— Directions —
Search the listing below for the string "stringEntry", then copy every line it appears in.

— Task inputs —

□ □ □

(* ===== verification/Json.v ===== *)
(** * JSON

    Package [encoding/json] as the sources use it: what [Marshal] and
    [Encoder.Encode] write for a tree of values, and [Decoder.Decode], which
    reads one value from a stream. The reader is the state machine of the
    package's scanner, one step per byte, with the contexts of its error
    messages; here its states also carry the value read so far, which the
    package builds in a second pass over the bytes. The package's [unquote] and
    the quoting of strings work on the runes of [Utf8.v]. *)

From S2P Require Import Prelude Go Strs Nums Store Env Utf8 Fmt.

#[warnings="-register-all"]
Inductive json : Set :=
  | JNull
  | JBool (b : bool)
  | JNum (literal : string)
  | JStr (s : string)
  | JArr (l : list json)
  | JObj (members : list (string * json)).

(** Induction with the hypothesis for the parts. *)
Lemma json_ind' (P : json → Prop) :
  P JNull → (∀ b, P (JBool b)) → (∀ s, P (JNum s)) → (∀ s, P (JStr s)) →
  (∀ l, Forall P l → P (JArr l)) →
  (∀ l, Forall (λ kv, P kv.2) l → P (JObj l)) → ∀ j, P j.
Proof.
  intros H1 H2 H3 H4 H5 H6. fix IH 1.
  intros [|b|s|s|l|l]; [apply H1|apply H2|apply H3|apply H4|apply H5|apply H6].
  - induction l; constructor; [apply IH|done].
  - induction l as [|[k v] l]; constructor; [apply IH|done].
Qed.

(** ** Writing *)

(** A rune inside a string literal; the characters of HTML are escaped. *)
Definition json_rune (r : N) : string :=
  if bool_decide (r = byte quotation ∨ r = byte backslash) then escape (char r)
  else if bool_decide (r = 10)%N then escape "n"
  else if bool_decide (r = 13)%N then escape "r"
  else if bool_decide (r = 9)%N then escape "t"
  else if bool_decide (r < 32 ∨ r = 60 ∨ r = 62 ∨ r = 38)%N then escape "u" +:+ hex 4 r
  else if bool_decide (r = 8232 ∨ r = 8233)%N then escape "u" +:+ hex 4 r
  else encode r.

Definition json_item (i : item) : string :=
  match i with Rune r => json_rune r | Bad _ => escape "u" +:+ "fffd" end.

Fixpoint json_body (l : list item) : string :=
  match l with [] => "" | i :: l => json_item i +:+ json_body l end.

Definition json_string (s : string) : string :=
  String quotation (json_body (items s) +:+ String quotation "").

Fixpoint print (j : json) : string :=
  match j with
  | JNull => "null"
  | JBool b => if b then "true" else "false"
  | JNum s => s
  | JStr s => json_string s
  | JArr l => "[" +:+ Join (print <$> l) "," +:+ "]"
  | JObj l => "{" +:+ Join ((λ kv, json_string kv.1 +:+ ":" +:+ print kv.2) <$> l) "," +:+ "}"
  end.

Definition newline : string := String "010" "".

(** [json.Encoder] ends a value with a newline. *)
Definition encode_line (j : json) : string := print j +:+ newline.
Definition store_member {S} (fields : list (field S)) (acc : S * option json_error)
    (kv : string * json) : S * option json_error :=
  match find_field fields kv.1 with
  | Some f => let '(s, e) := f_store f kv.2 acc.1 in (s, first_error acc.2 e)
  | None => acc
  end.

Definition unmarshal_struct {S} (type : string) (fields : list (field S)) : decoder S := λ j s,
  match j with
  | JObj ms => foldl (store_member fields) (s, None) ms
  | _ => mismatch type j s
  end.

(** *** Writing structs and maps *)

(** Maps are written in the order of their keys. *)
Definition sorted_keys {A} (m : gmap string A) : list string :=
  merge_sort String.le (map_to_list m).*1.

Definition marshal_map {A} (f : A → option json) (m : gmap string A) : option json :=
  JObj <$> mapM (λ k, x ← m !! k; pair k <$> f x) (sorted_keys m).

(** ** Decoder.Decode *)

Definition Decode {A} `{!JsonType A} (body : stream) (x : A) : A * option json_error :=
  match readValue body with
  | inl err => (x, Some err)
  | inr j => unmarshal j x
  end.

(** ** Laws *)

(** Errors are remembered, never forgotten. *)
Lemma first_error_None e e' : first_error e e' = None ↔ e = None ∧ e' = None.
Proof. unfold first_error. destruct e as [[]|], e' as [[]|]; simpl; intuition congruence. Qed.
(* ===== verification/Status.v ===== *)
(** * Traffic control status and its cache ([src/main.go], lines 54 to 106)

    [TrafficControlStatus] values are reached through pointers: the cache
    [trafficControlStatusCache] is a Go map from network namespace IDs to
    pointers, and the methods [SetLatency] and [SetPacketLoss] write through
    them. The model keeps the heap of status structs, the pointers and the fact
    that a Go map may be nil: reading a nil map finds nothing, deleting from it
    does nothing, assigning to it panics.

    [absr] reads the cache as a map from IDs to status values. Under the
    invariant [wf] (no dangling pointer, no two IDs with one pointer) each
    operation on pointers is the corresponding operation on that map. *)

From S2P Require Import Prelude Go Strs Nums Store Env.

(** ** The structs *)

Record TrafficControlStatus : Set := MkTCS {
  dpod : string;
  latency : string;
  packetLoss : string
}.

Record NetworkControlStatus : Set := MkNCS {
  n_spod : string;
  n_dpod : string;
  n_bandwidth : string;
  n_packet : string;
  n_latency : string
}.

#[export] Instance TrafficControlStatus_eq_dec : EqDecision TrafficControlStatus.
Proof. solve_decision. Defined.

(** [fmt.Sprintf("%s %s", tcs.latency, tcs.packetLoss)] *)
Definition TCS_String (tcs : TrafficControlStatus) : string :=
  latency tcs +:+ " " +:+ packetLoss tcs.

Definition with_latency (v : string) (t : TrafficControlStatus) : TrafficControlStatus :=
  {| dpod := dpod t; latency := v; packetLoss := packetLoss t |}.
Definition with_packetLoss (v : string) (t : TrafficControlStatus) : TrafficControlStatus :=
  {| dpod := dpod t; latency := latency t; packetLoss := v |}.

(** SetLatency sets the latency value; both assignments of the source. *)
Definition SetLatency (lat : string) (tcs : TrafficControlStatus) : TrafficControlStatus :=
  let tcs := if decide (lat = "") then with_latency "-" tcs else tcs in
  with_latency lat tcs.

Definition SetPacketLoss (loss : string) (tcs : TrafficControlStatus) : TrafficControlStatus :=
  let tcs := if decide (loss = "") then with_packetLoss "-" tcs else tcs in
  with_packetLoss loss tcs.

(** TrafficControlStatusInit initializes with the convention that empty values are '-' *)
Definition TrafficControlStatusInit : TrafficControlStatus :=
  {| dpod := "-"; latency := "-"; packetLoss := "-" |}.

(** Whatever the argument, it is what the field holds in the end. *)
Lemma SetLatency_with lat t : SetLatency lat t = with_latency lat t.
Proof. unfold SetLatency. by case_decide. Qed.

Lemma SetPacketLoss_with loss t : SetPacketLoss loss t = with_packetLoss loss t.
Proof. unfold SetPacketLoss. by case_decide. Qed.

(** ** The package variables *)

Abbreviation loc := nat.

Record TcState : Type := MkTcState {
  heap : gmap loc TrafficControlStatus;
  next : loc;
  trafficControlStatusCache : option (gmap string loc);   (* None: a nil map *)
  neworkControlStatusCache : option (gmap string NetworkControlStatus)
}.

(** The package variables when the process starts: [var m map[...]...] is nil. *)
Definition tc_init : TcState :=
  {| heap := ∅; next := 0; trafficControlStatusCache := None; neworkControlStatusCache := None |}.

Definition set_heap (h : gmap loc TrafficControlStatus) (s : TcState) : TcState :=
  {| heap := h; next := next s; trafficControlStatusCache := trafficControlStatusCache s;
     neworkControlStatusCache := neworkControlStatusCache s |}.
Definition set_cache (c : option (gmap string loc)) (s : TcState) : TcState :=
  {| heap := heap s; next := next s; trafficControlStatusCache := c;
     neworkControlStatusCache := neworkControlStatusCache s |}.

(** [&TrafficControlStatus{...}] *)
Definition alloc (t : TrafficControlStatus) : M TcState loc := λ s,
  (Ret (next s),
   {| heap := <[next s:=t]> (heap s); next := S (next s);
      trafficControlStatusCache := trafficControlStatusCache s;
      neworkControlStatusCache := neworkControlStatusCache s |}).

(** What a pointer points to; a nil pointer points to nothing. *)
Definition target (h : gmap loc TrafficControlStatus) (p : option loc)
    : option TrafficControlStatus :=
  match p with Some l => h !! l | None => None end.

(** [p.f] through a pointer, which may be nil *)
Definition deref (p : option loc) : M TcState TrafficControlStatus :=
  get ≫= λ s, or_panic NilDereference (target (heap s) p).

(** [p.Method(...)] with a pointer receiver that the method writes through *)
Definition update_ptr (p : option loc) (f : TrafficControlStatus → TrafficControlStatus)
    : M TcState unit :=
  deref p ≫= λ t, modify (λ s,
    match p with Some l => set_heap (<[l:=f t]> (heap s)) s | None => s end).

(** [trafficControlStatusCache[key]]: nil when absent *)
Definition entry (s : TcState) (key : string) : option loc :=
  match trafficControlStatusCache s with Some m => m !! key | None => None end.

Definition cache_get (key : string) : M TcState (option loc) :=
  get ≫= λ s, mret (entry s key).

(** [trafficControlStatusCache[key] = p] *)
Definition cache_set (key : string) (p : loc) : M TcState unit :=
  get ≫= λ s,
  match trafficControlStatusCache s with
  | Some m => put (set_cache (Some (<[key:=p]> m)) s)
  | None => gopanic NilMapWrite
  end.

(** [delete(trafficControlStatusCache, key)] *)
Definition cache_delete (key : string) : M TcState unit :=
  modify (λ s, set_cache (delete key <$> trafficControlStatusCache s) s).

(** [trafficControlStatusCache[key] = &TrafficControlStatus{...}] *)
Definition cache_new (key : string) (t : TrafficControlStatus) : M TcState unit :=
  alloc t ≫= cache_set key.

(** [trafficControlStatusCache[key].Method(...)] *)
Definition cache_update (key : string) (f : TrafficControlStatus → TrafficControlStatus)
    : M TcState unit :=
  cache_get key ≫= λ p, update_ptr p f.

(** ** The cache as a map to values *)

Definition values (h : gmap loc TrafficControlStatus) (m : gmap string loc)
    : gmap string TrafficControlStatus := omap (λ l : loc, h !! l) m.

Definition absr (s : TcState) : option (gmap string TrafficControlStatus) :=
  match trafficControlStatusCache s with
  | Some m => Some (values (heap s) m)
  | None => None
  end.

(** The value cached for a key. *)
Definition cached (s : TcState) (key : string) : option TrafficControlStatus :=
  target (heap s) (entry s key).

Record wf (s : TcState) : Prop := {
  wf_alloc l t : heap s !! l = Some t → l < next s;
  wf_valid m k l : trafficControlStatusCache s = Some m → m !! k = Some l → is_Some (heap s !! l);
  wf_inj m k k' l : trafficControlStatusCache s = Some m →
    m !! k = Some l → m !! k' = Some l → k = k'
}.

Lemma wf_init : wf tc_init.
Proof. split; unfold tc_init; simpl; [intros ??; by rewrite lookup_empty|done..]. Qed.

Lemma cached_absr s key :
  cached s key = match absr s with Some a => a !! key | None => None end.
Proof.
  unfold cached, absr, entry. destruct (trafficControlStatusCache s) as [m|]; [|done].
  unfold values. rewrite lookup_omap. by destruct (m !! key).
Qed.

(** *** Effect of the operations on the values *)

Section refinement.
Implicit Types (s : TcState) (key : string) (t : TrafficControlStatus).

Lemma values_alloc h m (l : loc) t :
  (∀ k l', m !! k = Some l' → l' ≠ l) → values (<[l:=t]> h) m = values h m.
Proof.
  intros Hm. apply map_eq. intros k. unfold values. rewrite !lookup_omap.
  destruct (m !! k) as [l'|] eqn:Hk; [|done]. simpl.
  by rewrite lookup_insert_ne by (intros <-; by eapply Hm).
Qed.

Lemma values_insert h m key (l : loc) t :
  h !! l = Some t → values h (<[key:=l]> m) = <[key:=t]> (values h m).
Proof. intros Hl. unfold values. by rewrite (omap_insert_Some _ _ _ _ t). Qed.

Lemma values_update h m key (l : loc) t :
  (∀ k k' l, m !! k = Some l → m !! k' = Some l → k = k') → m !! key = Some l →
  values (<[l:=t]> h) m = <[key:=t]> (values h m).
Proof.
  intros Hinj Hkey. apply map_eq. intros k. unfold values.
  rewrite lookup_omap. destruct (decide (k = key)) as [->|Hne].
  - rewrite Hkey. simpl. by rewrite !lookup_insert_eq.
  - rewrite lookup_insert_ne, lookup_omap by done.
    destruct (m !! k) as [l'|] eqn:Hk; [|done]. simpl.
    rewrite lookup_insert_ne; [done|]. intros ->. eauto.
Qed.

(** Reading finds the abstract value. *)
Lemma cache_get_run key s :
  cache_get key s = (Ret (entry s key), s).
Proof. done. Qed.

Lemma deref_get key s t :
  cached s key = Some t →
  (cache_get key ≫= deref) s = (Ret t, s).
Proof.
  unfold cached. intros Hc. rewrite (bind_Ret _ _ _ _ _ (cache_get_run key s)).
  unfold deref. erewrite bind_Ret by done. by rewrite Hc.
Qed.

Lemma cache_new_nil key t s :
  trafficControlStatusCache s = None →
  (cache_new key t s).1 = Panicked NilMapWrite ∧ absr (cache_new key t s).2 = None.
Proof. destruct s; simpl. by intros ->. Qed.

Lemma cache_new_spec key t s m :
  wf s → trafficControlStatusCache s = Some m →
  ∃ s', cache_new key t s = (Ret (), s') ∧ wf s' ∧
    absr s' = Some (<[key:=t]> (values (heap s) m)) ∧
    neworkControlStatusCache s' = neworkControlStatusCache s.
Proof.
  intros [Ha Hv Hi] Hm. destruct s as [h n c nc]. simpl in *. subst c.
  assert (∀ k l, m !! k = Some l → l < n) as Hlt.
  { intros k l Hk. destruct (Hv m k l) as [t' ?]; eauto. }
  eexists. split; [reflexivity|]. simpl. split; [split; simpl|split; [|done]].
  - intros l t' [[-> _]|[? ?%Ha]]%lookup_insert_Some; lia.
  - intros m' k l [= <-] [[_ <-]|[? Hk]]%lookup_insert_Some; rewrite lookup_insert.
    + by rewrite decide_True.
    + case_decide; eauto.
  - intros m' k k' l [= <-] [[<- <-]|[? Hk]]%lookup_insert_Some
      [[<- ?]|[? Hk']]%lookup_insert_Some; eauto.
    all: subst; exfalso; (apply Hlt in Hk || apply Hlt in Hk'); lia.
  - unfold absr. simpl. rewrite (values_insert _ _ _ _ t) by apply lookup_insert_eq.
    by rewrite values_alloc by (intros ?? ?%Hlt; lia).
Qed.

Lemma cache_update_spec key f s m t :
  wf s → trafficControlStatusCache s = Some m → cached s key = Some t →
  ∃ s', cache_update key f s = (Ret (), s') ∧ wf s' ∧
    trafficControlStatusCache s' = Some m ∧
    absr s' = Some (<[key:=f t]> (values (heap s) m)) ∧
    neworkControlStatusCache s' = neworkControlStatusCache s.
Proof.
  intros [Ha Hv Hi] Hm Hc. destruct s as [h n c nc]. simpl in *. subst c.
  unfold cached, entry in Hc. simpl in Hc.
  destruct (m !! key) as [l|] eqn:Hk; [|done]. simpl in Hc.
  exists {| heap := <[l:=f t]> h; next := n; trafficControlStatusCache := Some m;
            neworkControlStatusCache := nc |}.
  split.
  { unfold cache_update. rewrite (bind_Ret _ _ _ _ _ (cache_get_run _ _)).
    unfold entry. simpl. rewrite Hk. unfold update_ptr, deref.
    erewrite bind_Ret; [|erewrite bind_Ret by done; simpl; by rewrite Hc]. done. }
  split; [split; simpl|split; [done|split; [|done]]].
  - intros l' t' [[-> _]|[? ?]]%lookup_insert_Some; eauto.
  - intros m' k l' [= <-] Hk'. rewrite lookup_insert. case_decide; eauto.
  - naive_solver.
  - unfold absr. simpl. erewrite values_update; eauto.
Qed.

Lemma cache_update_nil key f s :
  entry s key = None →
  cache_update key f s = (Panicked NilDereference, s).
Proof.
  intros Hc. unfold cache_update. rewrite (bind_Ret _ _ _ _ _ (cache_get_run _ _)).
  by rewrite Hc.
Qed.

Lemma cache_delete_spec key s :
  wf s → ∃ s', cache_delete key s = (Ret (), s') ∧ wf s' ∧
    absr s' = delete key <$> absr s ∧
    (trafficControlStatusCache s' = None ↔ trafficControlStatusCache s = None) ∧
    neworkControlStatusCache s' = neworkControlStatusCache s.
Proof.
  intros [Ha Hv Hi]. eexists. split; [reflexivity|].
  destruct s as [h n [m|] nc]; simpl in *; (split; [split; simpl|]).
  - eauto.
  - intros m' k l [= <-] [??]%lookup_delete_Some. eauto.
  - intros m' k k' l [= <-] [??]%lookup_delete_Some [??]%lookup_delete_Some. eauto.
  - split_and!; [|done..]. unfold absr. simpl. unfold values. by rewrite omap_delete.
  - eauto.
  - done.
  - done.
  - done.
Qed.
(** *** Whatever happens, the cache stays well formed, and a nil cache nil *)

Definition nil_cache s : Prop := trafficControlStatusCache s = None.

Lemma alloc_wf t s : wf s → wf (alloc t s).2.
Proof.
  intros [Ha Hv Hi]. split; simpl.
  - intros l t' [[-> _]|[_ ?%Ha]]%lookup_insert_Some; lia.
  - intros m k l Hm Hk. rewrite lookup_insert. case_decide; eauto.
  - eauto.
Qed.

#[global] Instance cache_new_wf key t : Respects (keeps wf) (cache_new key t).
Proof.
  intros s Hwf. destruct (trafficControlStatusCache s) as [m|] eqn:Hm.
  - destruct (cache_new_spec key t s m Hwf Hm) as (s' & -> & ? & _). done.
  - pose proof (alloc_wf t s Hwf) as Ha. destruct s. simpl in *. by subst.
Qed.

#[global] Instance cache_update_wf key f : Respects (keeps wf) (cache_update key f).
Proof.
  intros s Hwf. destruct (trafficControlStatusCache s) as [m|] eqn:Hm.
  - destruct (cached s key) as [t|] eqn:Hc.
    + by destruct (cache_update_spec key f s m t Hwf Hm Hc) as (s' & -> & ? & _).
    + destruct (entry s key) as [l|] eqn:He; [|by rewrite cache_update_nil].
      unfold cached in Hc. unfold entry in He. rewrite Hm in He.
      destruct (wf_valid _ Hwf m key l Hm He) as [t Ht]. unfold entry in Hc.
      rewrite Hm, He in Hc. simpl in Hc. congruence.
  - rewrite cache_update_nil; [done|]. unfold entry. by rewrite Hm.
Qed.

#[global] Instance cache_delete_wf key : Respects (keeps wf) (cache_delete key).
Proof. intros s Hwf. by destruct (cache_delete_spec key s Hwf) as (s' & -> & ? & _). Qed.

#[global] Instance cache_new_keeps_nil key t : Respects (keeps nil_cache) (cache_new key t).
Proof. intros s Hs. destruct s. unfold nil_cache in *. simpl in *. by subst. Qed.

#[global] Instance cache_update_keeps_nil key f : Respects (keeps nil_cache) (cache_update key f).
Proof. intros s Hs. rewrite cache_update_nil; [done|]. unfold entry. by rewrite Hs. Qed.

#[global] Instance cache_delete_keeps_nil key : Respects (keeps nil_cache) (cache_delete key).
Proof. intros s Hs. destruct s. unfold nil_cache in *. simpl in *. by subst. Qed.
End refinement.

(** A predicate that the writes of the cache preserve. *)
Class CachePred (P : TcState → Prop) : Prop := {
  pred_new key t :: Respects (keeps P) (cache_new key t);
  pred_update key f :: Respects (keeps P) (cache_update key f);
  pred_delete key :: Respects (keeps P) (cache_delete key)
}.

#[export] Instance wf_pred : CachePred wf.
Proof. split; apply _. Qed.
#[export] Instance nil_cache_pred : CachePred nil_cache.
Proof. split; apply _. Qed.

(** The other cache is not written at all. *)
#[export] Instance network_cache_pred c : CachePred (λ s, neworkControlStatusCache s = c).
Proof.
  split; intros; intros s Hs; destruct s as [h n [m|] d]; simpl in *; subst; try done.
  unfold cache_update, cache_get, update_ptr, deref, entry, mbind, M_bind. simpl.
  destruct (m !! key) as [l|]; simpl; [|done]. by destruct (h !! l).
Qed.
Definition getStatus (pid : Z) : M W (option loc * option error) :=
  r ← getNSID (netns_path pid);
  let '(netNSID, err) := r in
  match err with
  | Some err => mret (None, Some (ErrNSID err))
  | None =>
      status ← zoom (cache_get netNSID);
      match status with
      | Some _ => mret (status, None)
      | None =>
          r ← queryInfluxDB db influx_cmd;
          let '(res, err) := r in
          result ← parseAttribute res;
          match err with
          | Some err => mret (None, Some (ErrInfluxData err))
          | None =>
              r0 ← or_panic IndexOutOfRange (result !! 0);
              r1 ← or_panic IndexOutOfRange (result !! 1);
              r2 ← or_panic IndexOutOfRange (result !! 2);
              _ ← zoom (cache_new netNSID {| dpod := r0; latency := r1; packetLoss := r2 |});
              status ← zoom (cache_get netNSID);
              mret (status, err)
          end
      end
  end.

Definition getPacketLoss (pid : Z) : M W (string * option error) :=
  r ← getStatus pid;
  let '(status, err) := r in
  match err, status with
  | Some err, _ => mret ("-", Some err)
  | None, None => mret ("-", Some (ErrStatusMissing pid))
  | None, Some _ => t ← zoom (deref status); mret (packetLoss t, None)
  end.

(** ** The operations behind the controls *)

(** The update of the cached values that ends [ApplyLatency] and
    [ApplyPacketLoss]. *)
Definition update_cached (netNSID lat loss : string) : M W unit :=
  status ← zoom (cache_get netNSID);
  _ ← (match status with
       | None => zoom (cache_new netNSID TrafficControlStatusInit)
       | Some _ => mret ()
       end);
  _ ← zoom (cache_update netNSID (SetLatency lat));
  zoom (cache_update netNSID (SetPacketLoss loss)).
(* ===== verification/Report.v ===== *)
(** * Reports and controls ([src/report.go])

    The reporter answers the two requests of the plugin protocol: a report of
    the containers in the store with the controls they offer, and the lookup of
    the handler of a control. The report is the value that [RawReport] hands to
    [json.Marshal]. *)

From S2P Require Import Prelude Go Strs Nums Store Env Status World Sim TrafficControl.

Definition networkControlTablePrefix : string := "network-control-table-".

(** ** The data of a report *)

Record tableTemplate : Set := MkTableTemplate { tt_ID : string; tt_Label : string; tt_Prefix : string }.

(** A float64 constant by its decimal literal, [mantissa * 10 ^ exponent]. *)
Record decimal : Set := MkDecimal { mantissa : Z; exponent : Z }.

Record metadataTemplate : Set := MkMetadataTemplate {
  mt_ID : string; mt_Label : string; mt_Truncate : Z; mt_Datatype : string;
  mt_Priority : decimal; mt_From : string }.

Record controlData : Set := MkControlData { Dead : bool }.
Record controlEntry : Set := MkControlEntry { ce_Timestamp : Time; ce_Value : controlData }.
Record control : Set := MkControl { c_ID : string; c_Human : string; c_Icon : string; c_Rank : Z }.
Record stringEntry : Set := MkStringEntry { se_Timestamp : Time; se_Value : string }.

Record node : Set := MkNode {
  LatestControls : gmap string controlEntry;
  Latest : gmap string stringEntry
}.

Record pluginSpec : Set := MkPluginSpec {
  ps_ID : string; ps_Label : string; ps_Description : string;
  ps_Interfaces : list string; ps_APIVersion : string }.

Record topology : Set := MkTopology {
  Nodes : gmap string node;
  Controls : gmap string control;
  MetadataTemplates : gmap string metadataTemplate;
  TableTemplates : gmap string tableTemplate
}.

Record report : Set := MkReport { r_Container : topology; r_Plugins : list pluginSpec }.

(** ** Node IDs *)

Definition nodeSuffix : string := ";<container>".

Definition containerIDToNodeID (containerID : string) : string := containerID +:+ nodeSuffix.

Definition nodeIDToContainerID (nodeID : string) : string * option error :=
  if negb (HasSuffix nodeID nodeSuffix) then ("", Some (ErrNoSuffix nodeID))
  else (TrimSuffix nodeID nodeSuffix, None).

□ □ □

— Output for this exercise —
Record stringEntry : Set := MkStringEntry { se_Timestamp : Time; se_Value : string }.
  Latest : gmap string stringEntry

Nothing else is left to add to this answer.